# [TRY IT]
Some lines in the listing hold the word "readable". Return each of them.

# [DATA]
*** Block opens ***
(* ===== verification/FilteredScan.v ===== *)
(** * The row numbers of a filtered scan.

    A scan with a row filter numbers the rows it emits, while the modify plan
    and the rewrite number the rows of the file.  The two agree on a row
    exactly when the filter accepts every row before it; otherwise an UPDATE
    or DELETE fed by the scan edits another row than the one it was shown. *)

From S2P Require Import Prelude RustStr Redact Errors RowId Options Externals Kernel Convert BlobService Store Handoff Coordinator ParquetIO Modify PlanFacts Pushdown PushdownFacts RowFilter PushdownWalk Partition Glob MultiFile MergeFacts Scan ScanFacts ScanClaims ScanPlan ScanSetup SelectFilter SelectWhere SelectDemo.
Local Open Scope Z_scope.

(** ** Counting the accepted elements *)

Section Count.
Context {T : Type} (p : T -> bool).

Definition accepted_before (i : nat) (l : list T) : nat := length (List.filter p (take i l)).

Lemma filter_length_le (l : list T) : (length (List.filter p l) <= length l)%nat.
Proof. induction l as [|x l IH]; cbn; [lia|]. destruct (p x); cbn; lia. Qed.

(** The [i]-th element, if accepted, comes after the accepted ones before. *)
Lemma filter_position l i x :
  l !! i = Some x -> p x = true -> List.filter p l !! accepted_before i l = Some x.
Proof.
  intros Hi Hx. pose proof (f_equal (List.filter p) (take_drop_middle l i x Hi)) as E.
  rewrite List.filter_app in E. cbn in E. rewrite Hx in E. rewrite <- E.
  by rewrite lookup_app_r, Nat.sub_diag by done.
Qed.

Lemma accepted_all l i : (i <= length l)%nat ->
  accepted_before i l = i <-> forall j x, (j < i)%nat -> l !! j = Some x -> p x = true.
Proof.
  unfold accepted_before. revert i. induction l as [|y l IH]; intros [|i] Hi; cbn in *; try (split; [lia|done]); [lia|].
  pose proof (filter_length_le (take i l)) as Hle. rewrite length_take in Hle. destruct (p y) eqn:Hy; cbn.
  - split.
    + intros [= Hc]. intros [|j] x Hj Hl; cbn in Hl; [by simplify_eq|]. apply (proj1 (IH i ltac:(lia)) Hc j); [lia|done].
    + intros Hall. f_equal. apply IH; [lia|]. intros j x Hj Hl. apply (Hall (S j)); [lia|done].
  - split; [lia|]. intros Hall. specialize (Hall 0%nat y ltac:(lia) eq_refl). congruence.
Qed.

(** The first refused element, when an accepted one follows, sits at an index
    below the number of accepted elements. *)
Lemma refused_index l m i x y :
  l !! m = Some x -> p x = false -> l !! i = Some y -> p y = true -> (m < i)%nat ->
  exists k w, l !! k = Some w /\ p w = false /\ (k < length (List.filter p l))%nat.
Proof.
  revert m i. induction l as [|z l IH]; intros m i Hm Hx Hi Hy Hlt; [done|]. cbn. destruct (p z) eqn:Hz.
  - destruct m as [|m]; cbn in Hm; [congruence|]. destruct i as [|i]; [lia|]. cbn in Hi.
    destruct (IH m i Hm Hx Hi Hy ltac:(lia)) as (k & w & Hk & Hw & Hkl). exists (S k), w. cbn. split; [done|]. split; [done|lia].
  - exists 0%nat, z. split; [done|]. split; [done|]. destruct i as [|i]; [lia|]. cbn in Hi.
    pose proof (filter_position l i y Hi Hy) as Hp. apply lookup_lt_Some in Hp. lia.
Qed.
End Count.

Section Claim.
Context {Y : BytesApi} {A : ArrowApi} {AL : ArrowLaws A} {R : RoaringApi} {P : PgApi} {C : ComputeApi} {CL : ComputeLaws C}
  {SA : ParquetScanApi} {SL : ParquetScanLaws SA} {H : BinaryHeapApi}.
Context (debug_key : Key -> str) (old : list (option Datum)) (c : ScanStateCore) (types : list DataType) (files : str -> list RecordBatch).
Context (nr : str -> FdwResult Z) (plan : ModifyPlan).

(** The rows the pushed expressions of the scan accept. *)
Abbreviation accepts := (satisfies (default [] (sc_qual_filter c))).

(** C21: a sequential scan of one readable blob of an unpartitioned table,
    with pushed expressions the row filter evaluates as SQL does, terminates
    and emits, in file order, one slot per row they accept.  Row [i] of the
    file, if accepted, is in slot [k], the number of accepted rows before it,
    with its values, under a ctid the modify plan resolves to row [k]: the
    right row exactly when every row before it is accepted.  If a refused row
    comes before an accepted one, some slot, hence an accepted row, carries
    the ctid of a row the expressions refuse. *)
Theorem filtered_scan_misnumbers nm et sh :
  let rows := file_rows (files nm) in
  plain_core old c types -> readable c types files (nm, et) ->
  blob_row_count nr nm = Ok (Z.of_nat (length rows)) -> Z.of_nat (length rows) <= u32_max ->
  build_blob_table nr [(nm, et)] = Ok (blob_table plan) ->
  exists N s' slots, (forall F, (N <= F)%nat ->
      scan_all debug_key F (assemble_scan_state c (SequentialRanges [(nm, et)] 0)) sh old = Some (Ok (s', sh, slots))) /\
    length slots = length (List.filter accepts rows) /\
    (forall i row, rows !! i = Some row -> accepts row = true ->
      let k := accepted_before accepts i rows in
      exists vals tid, slots !! k = Some (mkSlot vals (Some tid)) /\ slot_shows c types row vals /\
        resolve_to_source plan (from_ctid tid) = Ok (0, Z.of_nat k) /\
        (k = i <-> forall j r, (j < i)%nat -> rows !! j = Some r -> accepts r = true)) /\
    (forall m i r0 r1, rows !! m = Some r0 -> accepts r0 = false -> rows !! i = Some r1 -> accepts r1 = true -> (m < i)%nat ->
      exists k wrong shown vals tid, rows !! k = Some wrong /\ accepts wrong = false /\
        slots !! k = Some (mkSlot vals (Some tid)) /\ slot_shows c types shown vals /\ accepts shown = true /\
        resolve_to_source plan (from_ctid tid) = Ok (0, Z.of_nat k)).
Proof.
  intros rows Hc Hread Hnr Hmax Hplan.
  destruct (blob_shown old c types files (nm, et) Hc Hread Hmax) as ([b o] & [Hb (bs & Ho & HF)] & Hok).
  cbn [fst snd] in Hb, Ho, HF. subst b o.
  assert (forall n, n <= u32_max -> chunk_count n <= u32_max) as Hchunks
    by (intros n Hn; unfold chunk_count, CHUNK_ROWS, u32_max in *; Z.div_mod_to_equations; lia).
  pose proof (Forall2_length _ _ _ HF) as Hlen. fold rows in HF, Hlen.
  pose proof (filter_length_le accepts rows) as Hle.
  destruct (scan_runs debug_key old c [((nm, et), Scanned [] bs)] sh) as (N & s' & _ & Hall).
  { by constructor. }
  { cbn [scan_spec snd]. rewrite app_nil_l, blob_chunks_length. apply Hchunks. lia. }
  cbn [map fst scan_spec] in Hall. rewrite app_nil_r in Hall.
  set (slots := slots_from old c [] (Z.of_nat (length (@nil BlobIdEntry))) 0 (stream_rows bs)) in *.
  assert (forall k row, List.filter accepts rows !! k = Some row ->
    exists vals tid, slots !! k = Some (mkSlot vals (Some tid)) /\ slot_shows c types row vals /\
      resolve_to_source plan (from_ctid tid) = Ok (0, Z.of_nat k)) as Hslot.
  { intros k row Hk. destruct (Forall2_lookup_l _ _ _ _ _ HF Hk) as (x & Hx & Hs).
    exists (slot_values old c [] x), (to_ctid (from_absolute 0 (Z.of_nat k))).
    split; [exact (slots_from_lookup old c [] 0 _ 0 k x Hx)|]. split; [exact Hs|]. pose proof (lookup_lt_Some _ _ _ Hk) as Hkl.
    rewrite ctid_roundtrip by (apply from_absolute_wf; [unfold is_u32, u32_max|]; lia).
    destruct (resolve_row nr plan [(nm, et)] 0 nm et (Z.of_nat (length rows)) (Z.of_nat k)) as [Hres _]; try done.
    - repeat constructor. apply not_elem_of_nil.
    - lia.
    - pose proof Hplan as Ht. apply build_blob_table_from in Ht as [-> _]. cbn. unfold chunks_of. cbn [fst snd].
      rewrite Hnr, app_nil_r, blob_chunks_length. by apply Hchunks. }
  exists N, s', slots. split; [exact Hall|]. split; [unfold slots; by rewrite slots_from_length|]. split.
  - intros i row Hi Hrow k. destruct (Hslot k row (filter_position _ _ _ _ Hi Hrow)) as (vals & tid & Hv & Hs & Hr).
    exists vals, tid. split; [done|]. split; [done|]. split; [done|]. apply accepted_all. apply lookup_lt_Some in Hi. lia.
  - intros m i r0 r1 Hm H0 Hi H1 Hlt. destruct (refused_index accepts rows m i r0 r1 Hm H0 Hi H1 Hlt) as (k & w & Hk & Hw & Hkl).
    destruct (lookup_lt_is_Some_2 _ _ Hkl) as [row Hrow]. destruct (Hslot k row Hrow) as (vals & tid & Hv & Hs & Hr).
    exists k, w, row, vals, tid. repeat (split; [done|]). split; [|done].
    apply list_elem_of_lookup_2, list_elem_of_In, filter_In in Hrow. by destruct Hrow.
Qed.
End Claim.

(** ** [WHERE v < 10] over the file of [SelectDemo]: its rows 2 and 3 come out
    as rows 0 and 1. *)

Definition low_core : ScanStateCore :=
  mkCore demo_client [(lit "t.parquet", lit "e1")] [INT8OID; INT4OID] (Some [1%nat]) [1%nat]
    (Some [PLeaf (mkQual 1 OpLt (SI32 10))]) select_table [] [] [Some 0%nat; Some 1%nat].

Definition four_rows : str -> FdwResult Z := fun _ => Ok 4.

Definition low_plan : ModifyPlan (A := ref_arrow) (R := ref_roaring) :=
  mkPlan (blob_chunks "t.parquet" "e1" 4) ∅ [] [] [] demo_client Snappy true 2 0.

Lemma filtered_scan_misnumbers_witness :
  exists N s' slots vals tid, (forall F, (N <= F)%nat ->
      scan_all (P := ref_pg) (K := ref_compute) (SA := ref_files select_store) no_debug F
        (assemble_scan_state low_core (SequentialRanges [(lit "t.parquet", lit "e1")] 0)) 0 [None; None] = Some (Ok (s', 0, slots))) /\
    slots !! 0%nat = Some (mkSlot vals (Some tid)) /\
    slot_shows low_core [Int64; Int32] (row_of select_g2 0) vals /\
    resolve_to_source low_plan (from_ctid tid) = Ok (0, 0).
Proof.
  destruct (filtered_scan_misnumbers (C := ref_compute) (SA := ref_files select_store) no_debug [None; None] low_core [Int64; Int32]
    select_files four_rows low_plan "t.parquet" "e1" 0) as (N & s' & slots & Hall & _ & Hrows & _).
  - split; try reflexivity; try (split; reflexivity); repeat constructor. discriminate.
  - split; [|split].
    + exists ([select_chunk 10 10 1; select_chunk 2 3 0], [select_g1; select_g2]).
      split; [vm_compute; reflexivity|exact select_groups].
    + constructor; [|constructor]. split.
      * intros q Hq. apply list_elem_of_singleton in Hq as ->. exists Int32. split; [reflexivity|]. split; [right; eexists; reflexivity|].
        intros row v Hr Hv. right. apply select_rows in Hr as [->|[->|[->| ->]]]; vm_compute in Hv; simplify_eq; exact I.
      * discriminate.
      * repeat constructor.
      * left. reflexivity.
    + apply Forall_forall. intros row Hr att Ha. apply list_elem_of_singleton in Ha as ->.
      apply select_rows in Hr as [->|[->|[->| ->]]]; eexists; exists Int32, INT4OID; (split; [reflexivity|split; [reflexivity|vm_compute; reflexivity]]).
  - vm_compute. reflexivity.
  - vm_compute. discriminate.
  - vm_compute. reflexivity.
  - destruct (Hrows 2%nat (row_of select_g2 0)) as (vals & tid & Hs & Hv & Hr & _); [reflexivity|vm_compute; reflexivity|].
    exists N, s', slots, vals, tid. split; [exact Hall|]. split; [exact Hs|]. split; [exact Hv|exact Hr].
Defined.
*** Block closes ***
# [ANSWER TO THIS EXERCISE]
(** C21: a sequential scan of one readable blob of an unpartitioned table,
  plain_core old c types -> readable c types files (nm, et) ->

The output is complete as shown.